Abnormal prion proteins are responsible for several fatal neurodegenerative diseases in humans and in animals, including Creutzfeldt-Jakob disease (CJD), Gerstmann-Sträussler-Scheinker disease, and fatal familial insomnia. Genetics is important in prion diseases, but in the most cases, cause of diseases remained unknown. Several mutations were found to be causative for prion disorders, and the effect of mutations may be heterogeneous. In addition, different prion mutations were suggested to play a possible role in additional phenotypes, such as Alzheimer's type pathology, spongiform encephalopathy, or frontotemporal dementia.
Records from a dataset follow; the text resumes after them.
(* ===== verification/QemuProps.v ===== *)
(** * QEMU: what hot plugging promises

    Over the life of a VM: created by the factory, given devices, started, and
    then any sequence of [hot_attach] and [hot_detach] with any answers of
    QEMU, a connection that ends included. *)
From S2P Require Import Prelude Strs Storage Types Metrics Disk Pool Continuation GuestScan Mount Frame Inject Annotations Box BlockImage StorageOps Handlers Sandboxer ChConfig Net QemuConfig QemuDriver QemuSlots.

(** ** Commands *)
Definition plugged {V} (s : QmpState V) : list DeviceAdd := qm_plugged (q_mach s).
Definition up {V} (s : QmpState V) : Prop := qm_open (q_mach s) = true.
Definition answering {V} (l : list Reply) (s : QmpState V) : QmpState V := mkQState (q_vm s) (q_mach s) l (q_sent s).

Inductive command_step (c : QmpCommand) (m : QMachine) : result unit QemuError → QMachine → Prop :=
  | cs_closed : qm_open m = false → command_step c m (Err QCommand) m
  | cs_done : qm_open m = true → command_step c m (Ok tt) (qmp_effect c m)
  | cs_refused : qm_open m = true → command_step c m (Err QCommand) m
  | cs_lost (e : bool) : qm_open m = true → command_step c m (Err QCommand) (hang_up (if e then qmp_effect c m else m))
  | cs_dropped : qm_open m = true → command_step c m (Ok tt) (hang_up (qmp_effect c m)).

Ltac run_replies s :=
  destruct s as [v m l sent]; unfold execute, delete_device, log_sent, next_reply, gets, modify, panic;
  unfold mbind, M_bind, mret, M_ret; simpl;
  destruct (qm_open m) eqn:Ho; simpl; [destruct l as [|[| |[]|[]|] l]; simpl|]; intros [= <- <-]; (split; [done|]).

Lemma execute_step {V} c (s : QmpState V) r s' :
  execute c s = Some (r, s') → q_vm s' = q_vm s ∧ command_step c (q_mach s) r (q_mach s').
Proof.
  run_replies s; simpl;
    first [by apply cs_closed | by apply cs_done | by apply cs_refused | by apply (cs_lost _ _ true)
          | by apply (cs_lost _ _ false) | by apply cs_dropped].
Qed.

Lemma effect_open c m : qm_open (qmp_effect c m) = qm_open m.
Proof. by destruct c. Qed.

Lemma step_plugged c m r m' :
  command_step c m r m' →
  (qm_open m' = true → qm_open m = true) ∧
  match r with
  | Ok _ => qm_open m = true ∧ qm_plugged m' = qm_plugged (qmp_effect c m)
  | Err _ => qm_plugged m' = qm_plugged m
      ∨ (qm_open m = true ∧ qm_open m' = false ∧ qm_plugged m' = qm_plugged (qmp_effect c m))
  end.
Proof. intros [Ho|Ho|Ho|[] Ho|Ho]; rewrite ?effect_open; naive_solver. Qed.

Inductive deletion_step (id : string) (m : QMachine) : result unit QemuError → QMachine → Prop :=
  | ds_command r m' : command_step (DeviceDel id) m r m' → deletion_step id m r m'
  | ds_dropped : qm_open m = true → deletion_step id m (Ok tt) (hang_up m).

Lemma delete_step {V} id (s : QmpState V) r s' :
  delete_device id s = Some (r, s') → q_vm s' = q_vm s ∧ deletion_step id (q_mach s) r (q_mach s').
Proof.
  run_replies s; simpl;
    first [by apply ds_dropped | apply ds_command;
     first [by apply cs_closed | by apply cs_done | by apply cs_refused | by apply (cs_lost _ _ true)
          | by apply (cs_lost _ _ false) | by apply cs_dropped | exact (cs_lost (DeviceDel id) m true Ho)]].
Qed.

(** ** Plugging one device *)
Definition qmp_add (d : HotDevice) (ty : BusType) (bus : string) (i : nat) : DeviceAdd :=
  match d with HBlock d => block_device_add d ty bus i | HChar d => char_device_add d end.
Definition qmp_id (d : HotDevice) : string := match d with HBlock d => block_qmp_id d | HChar d => cd_id d end.

(** A backend is added, the device, and on failure the backend is removed. *)
Lemma add_device_outcome {V} add cmd remove a (s : QmpState V) r s' :
  (∀ m, qm_plugged (qmp_effect add m) = qm_plugged m) →
  (∀ m, qm_plugged (qmp_effect remove m) = qm_plugged m) →
  cmd = CmdDeviceAdd a →
  (x ← execute add;
   match x with
   | Ok _ =>
       y ← execute cmd;
       match y with Ok _ => mret (Ok tt) | Err e => _ ← execute remove; mret (Err e) end
   | Err e => mret (Err e)
   end) s = Some (r, s') →
  q_vm s' = q_vm s ∧ (up s' → up s) ∧
  match r with
  | Ok _ => up s ∧ plugged s' = plugged s ++ [a]
  | Err _ => plugged s' = plugged s ∨ (up s ∧ ¬ up s' ∧ plugged s' = plugged s ++ [a])
  end.
Proof.
  intros Hadd Hrem -> E. unfold plugged, up.
  apply bind_inv in E as (x & s1 & E1 & E). apply execute_step in E1 as [Hv1 S1].
  apply step_plugged in S1 as [U1 S1]. rewrite Hadd in S1. destruct x as [[]|e1]; [|injection E as <- <-; naive_solver].
  destruct S1 as [Ho1 P1].
  apply bind_inv in E as (y & s2 & E2 & E). apply execute_step in E2 as [Hv2 S2].
  apply step_plugged in S2 as [U2 S2]. simpl in S2. rewrite P1 in S2.
  destruct y as [[]|e2]; [injection E as <- <-; naive_solver congruence|].
  apply bind_inv in E as (z & s3 & E3 & E). injection E as <- <-. apply execute_step in E3 as [Hv3 S3].
  apply step_plugged in S3 as [U3 S3]. rewrite Hrem in S3. rewrite Hv3, Hv2, Hv1. split; [done|]. split; [naive_solver|].
  assert (qm_plugged (q_mach s3) = qm_plugged (q_mach s2)) as -> by (destruct z; naive_solver).
  destruct S2 as [S2|(? & ? & S2)]; [naive_solver|]. right. split; [done|]. split; [|done].
  intros Hu. apply U3 in Hu. congruence.
Qed.

Lemma hot_attach_outcome d ty bus i s r s' :
  execute_hot_attach d ty bus i s = Some (r, s') →
  q_vm s' = q_vm s ∧ (up s' → up s) ∧
  match r with
  | Ok _ => up s ∧ plugged s' = plugged s ++ [qmp_add d ty bus i]
  | Err _ => plugged s' = plugged s ∨ (up s ∧ ¬ up s' ∧ plugged s' = plugged s ++ [qmp_add d ty bus i])
  end.
Proof.
  destruct d as [d|d]; cbn [execute_hot_attach qmp_add].
  - unfold block_hot_attach. destruct (bd_file d); [|done]. by apply add_device_outcome.
  - unfold char_hot_attach. destruct (negb _); [intros [= <- <-]; naive_solver|]. by apply add_device_outcome.
Qed.

(** A device is deleted, then its backend. *)
Lemma remove_device_outcome {V} c qid (s : QmpState V) r s' :
  (∀ m, qm_plugged (qmp_effect c m) = qm_plugged m) →
  (x ← delete_device qid; match x with Ok _ => execute c | Err e => mret (Err e) end) s = Some (r, s') →
  q_vm s' = q_vm s ∧ (up s' → up s) ∧
  let rest := filter (λ a, da_id a ≠ qid) (plugged s) in
  match r with
  | Ok _ => up s ∧ plugged s' = rest
  | Err _ => plugged s' = plugged s ∨ plugged s' = rest
  end.
Proof.
  intros Hc E. unfold plugged, up. apply bind_inv in E as (x & s1 & E1 & E).
  apply delete_step in E1 as [Hv1 D1].
  destruct x as [[]|e1]; [|injection E as <- <-; inversion D1 as [r0 m0 S1|]; subst; apply step_plugged in S1; naive_solver].
  apply execute_step in E as [Hv2 S2]. apply step_plugged in S2 as [U2 S2]. rewrite Hc in S2. rewrite Hv2, Hv1.
  split; [done|]. inversion D1 as [r0 m0 S1|Ho Er Em]; subst.
  - apply step_plugged in S1 as [U1 [Ho1 P1]]. simpl in P1. split; [naive_solver|].
    destruct r; [split; [done|]; rewrite <- P1; naive_solver|]. right. rewrite <- P1. naive_solver.
  - rewrite <- Em in S2, U2. simpl in *. split; [naive_solver|].
    destruct r; [naive_solver|]. left. destruct S2 as [S2|(? & _)]; [done|done].
Qed.

Lemma hot_detach_outcome d s r s' :
  execute_hot_detach d s = Some (r, s') →
  q_vm s' = q_vm s ∧ (up s' → up s) ∧
  let rest := filter (λ a, da_id a ≠ qmp_id d) (plugged s) in
  match r with
  | Ok _ => up s ∧ plugged s' = rest
  | Err _ => plugged s' = plugged s ∨ plugged s' = rest
  end.
Proof. destruct d as [d|d]; cbn [execute_hot_detach qmp_id]; by apply remove_device_outcome. Qed.
(** * Astring: a JavaScript code generator from an ESTree AST

    A shallow embedding of [src/astring.js] and the properties of its
    emitter: the parenthesization oracle, the statement-head rule, the
    dispatch table, the indentation and semicolon flags, and the comment
    formatter.

    The embedding has three layers:
    - [JS]: the fragment of the JavaScript runtime the program relies on
      (JSON-like values, property access, the coercions [ToString],
      [ToBoolean], [ToNumber], the string methods [trim], [split], [join],
      [repeat], and [JSON.stringify] on primitives);
    - the emission state and a state-and-exception monad [M];
    - the program: helpers, the formatters of [defaultGenerator], the
      [State] constructor and [astring]. *)

From Stdlib Require Import String Ascii List ZArith Lia Bool DecimalString.
Import ListNotations.
Open Scope list_scope.
Open Scope string_scope.

Set Implicit Arguments.
Set Warnings "-register-all".

(* ===================================================================== *)
(** * The JavaScript fragment *)
(* ===================================================================== *)

Module JS.

(** AST nodes are plain data objects, as a JSON text describes them.
    Numbers are the integers that print in decimal (of magnitude below
    10^21); strings are sequences of 8-bit code units. *)
Inductive value : Type :=
| VUndefined
| VNull
| VBool (b : bool)
| VNum (n : Z)
| VStr (s : string)
| VArr (elems : list value)
| VObj (props : list (string * value)).

(** What a run of the program can end in.  [Throw] is a JavaScript
    exception.  [Unmodelled] marks the few runtime behaviours left outside
    this fragment; [OutOfFuel] is the recursion budget of [dispatch]
    running out. *)
Inductive js_error : Type := TypeError | RangeError.

Inductive outcome (A : Type) : Type :=
| Ok (a : A)
| Throw (e : js_error)
| Unmodelled
| OutOfFuel.

Arguments Ok {A} a.
Arguments Throw {A} e.
Arguments Unmodelled {A}.
Arguments OutOfFuel {A}.

(** ** Strings *)

Definition string_of_Z (n : Z) : string :=
  NilZero.string_of_int (Z.to_int n).

Definition string_of_nat (n : nat) : string :=
  string_of_Z (Z.of_nat n).

Definition newline : ascii := ascii_of_nat 10.
Definition tab : ascii := ascii_of_nat 9.
Definition space : ascii := ascii_of_nat 32.

Definition LF : string := String newline "".
Definition TAB : string := String tab "".

(** White space and line terminators as [String.prototype.trim] sees them,
    among 8-bit code units: TAB, LF, VT, FF, CR, SP and NBSP. *)
Definition is_white (c : ascii) : bool :=
  let n := nat_of_ascii c in
  ((9 <=? n) && (n <=? 13) || (n =? 32) || (n =? 160))%nat.

Fixpoint trimLeft (s : string) : string :=
  match s with
  | "" => ""
  | String c s' => if is_white c then trimLeft s' else s
  end.

Fixpoint all_white (s : string) : bool :=
  match s with
  | "" => true
  | String c s' => is_white c && all_white s'
  end.

Fixpoint trimRight (s : string) : string :=
  match s with
  | "" => ""
  | String c s' => if all_white s then "" else String c (trimRight s')
  end.

Definition trim (s : string) : string := trimLeft (trimRight s).

(** [s.split(sep)]: [skip] counts the code units of a separator occurrence
    still to be passed over, [cur] is the piece being collected. *)
Fixpoint split_from (sep : string) (skip : nat) (cur : string) (s : string)
  : list string :=
  match s with
  | "" => [cur]
  | String c s' =>
      match skip with
      | S k => split_from sep k cur s'
      | O =>
          if prefix sep s
          then cur :: split_from sep (String.length sep - 1) "" s'
          else split_from sep 0 (cur ++ String c "") s'
      end
  end.

Fixpoint chars (s : string) : list string :=
  match s with
  | "" => []
  | String c s' => String c "" :: chars s'
  end.

Definition split (sep : string) (s : string) : list string :=
  match sep with
  | "" => chars s
  | _ => split_from sep 0 "" s
  end.

Definition join (sep : string) (l : list string) : string :=
  String.concat sep l.

Fixpoint repeat_nat (s : string) (n : nat) : string :=
  match n with
  | O => ""
  | S k => s ++ repeat_nat s k
  end.

(** [s.repeat(count)] throws a [RangeError] on a negative count. *)
Definition repeat (s : string) (count : Z) : outcome string :=
  if (count <? 0)%Z then Throw RangeError
  else Ok (repeat_nat s (Z.to_nat count)).

(** ** Coercions *)

(** [ToString]; an array prints as its elements joined by commas, with
    [null] and [undefined] elements empty. *)
Fixpoint to_str (v : value) : string :=
  match v with
  | VUndefined => "undefined"
  | VNull => "null"
  | VBool true => "true"
  | VBool false => "false"
  | VNum n => string_of_Z n
  | VStr s => s
  | VArr l =>
      join "," (map (fun e => match e with
                              | VUndefined | VNull => ""
                              | _ => to_str e
                              end) l)
  | VObj _ => "[object Object]"
  end.

(** [ToBoolean]. *)
Definition truthy (v : value) : bool :=
  match v with
  | VUndefined | VNull => false
  | VBool b => b
  | VNum n => negb (n =? 0)%Z
  | VStr s => negb (s =? "")
  | VArr _ | VObj _ => true
  end.

(** [v == null]. *)
Definition nullish (v : value) : bool :=
  match v with
  | VUndefined | VNull => true
  | _ => false
  end.

(** [ToNumber], with [None] for NaN.  Numeric strings and objects are left
    out. *)
Definition to_number (v : value) : outcome (option Z) :=
  match v with
  | VUndefined => Ok None
  | VNull => Ok (Some 0%Z)
  | VBool b => Ok (Some (if b then 1 else 0)%Z)
  | VNum n => Ok (Some n)
  | VStr _ | VArr _ | VObj _ => Unmodelled
  end.

(** [v === "s"] and [v === n]. *)
Definition is_str (v : value) (s : string) : bool :=
  match v with
  | VStr s' => s' =? s
  | _ => false
  end.

Definition is_num (v : value) (n : Z) : bool :=
  match v with
  | VNum n' => (n' =? n)%Z
  | _ => false
  end.

(** [a === b]; whether two object references are the same object is not
    recorded in a [value]. *)
Definition strict_eq (a b : value) : outcome bool :=
  match a, b with
  | VUndefined, VUndefined | VNull, VNull => Ok true
  | VBool x, VBool y => Ok (Bool.eqb x y)
  | VNum x, VNum y => Ok (x =? y)%Z
  | VStr x, VStr y => Ok (x =? y)
  | (VArr _ | VObj _), (VArr _ | VObj _) => Unmodelled
  | _, _ => Ok false
  end.

(** ** Property access *)

Fixpoint assoc {A : Type} (k : string) (l : list (string * A)) : option A :=
  match l with
  | [] => None
  | (k', a) :: l' => if k' =? k then Some a else assoc k l'
  end.

(** [v.k] for the fixed property names the program reads; none of them is
    a member of a built-in prototype other than [length]. *)
Definition get (v : value) (k : string) : outcome value :=
  match v with
  | VUndefined | VNull => Throw TypeError
  | VObj ps => Ok (match assoc k ps with Some x => x | None => VUndefined end)
  | VArr l => Ok (if k =? "length" then VNum (Z.of_nat (List.length l))
                  else VUndefined)
  | VStr s => Ok (if k =? "length" then VNum (Z.of_nat (String.length s))
                  else VUndefined)
  | VBool _ | VNum _ => Ok VUndefined
  end.

(** [v[i]] for a non-negative integer [i]. *)
Definition idx (v : value) (i : nat) : outcome value :=
  match v with
  | VUndefined | VNull => Throw TypeError
  | VObj ps => Ok (match assoc (string_of_nat i) ps with
                   | Some x => x
                   | None => VUndefined
                   end)
  | VArr l => Ok (nth i l VUndefined)
  | VStr s => Ok (match String.get i s with
                  | Some c => VStr (String c "")
                  | None => VUndefined
                  end)
  | VBool _ | VNum _ => Ok VUndefined
  end.

(** The receiver of a string method ([trim], [trimRight]): anything but a
    string has no such method, and the call throws. *)
Definition as_string (v : value) : outcome string :=
  match v with
  | VStr s => Ok s
  | _ => Throw TypeError
  end.

(** ** Object literals used as tables

    [OPERATOR_PRECEDENCE], [EXPRESSIONS_PRECEDENCE] and the generator are
    object literals indexed by a computed key, so a key that is not an own
    property may still be found on [Object.prototype]. *)
Inductive slot (A : Type) : Type :=
| Own (a : A)
| Inherited (name : string)
| Missing.

Arguments Own {A} a.
Arguments Inherited {A} name.
Arguments Missing {A}.

Definition Object_prototype : list string :=
  [ "constructor"; "__defineGetter__"; "__defineSetter__"; "hasOwnProperty";
    "__lookupGetter__"; "__lookupSetter__"; "isPrototypeOf";
    "propertyIsEnumerable"; "toString"; "valueOf"; "__proto__";
    "toLocaleString" ].

Definition mem (k : string) (l : list string) : bool :=
  existsb (String.eqb k) l.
Pathogenic nature of several prion mutations remained unclear, such as M129V and E219K. These two polymorphic sites were suggested as either risk factors for different disorders, such as Alzheimer's disease (AD), variant CJD, or protease-sensitive prionopathy, and they can also be disease-modifying factors. Pathological overlap may also be possible with AD or progressive dementia, and several patients with prion mutations were initially diagnosed with AD. This review also introduces briefly the diagnosis of prion diseases and the issues with their diagnosis. Since prion diseases have quite heterogeneous phenotypes, a complex analysis, a combination of genetic screening, cerebrospinal fluid biomarker analysis and imaging technologies could improve the early disease diagnosis.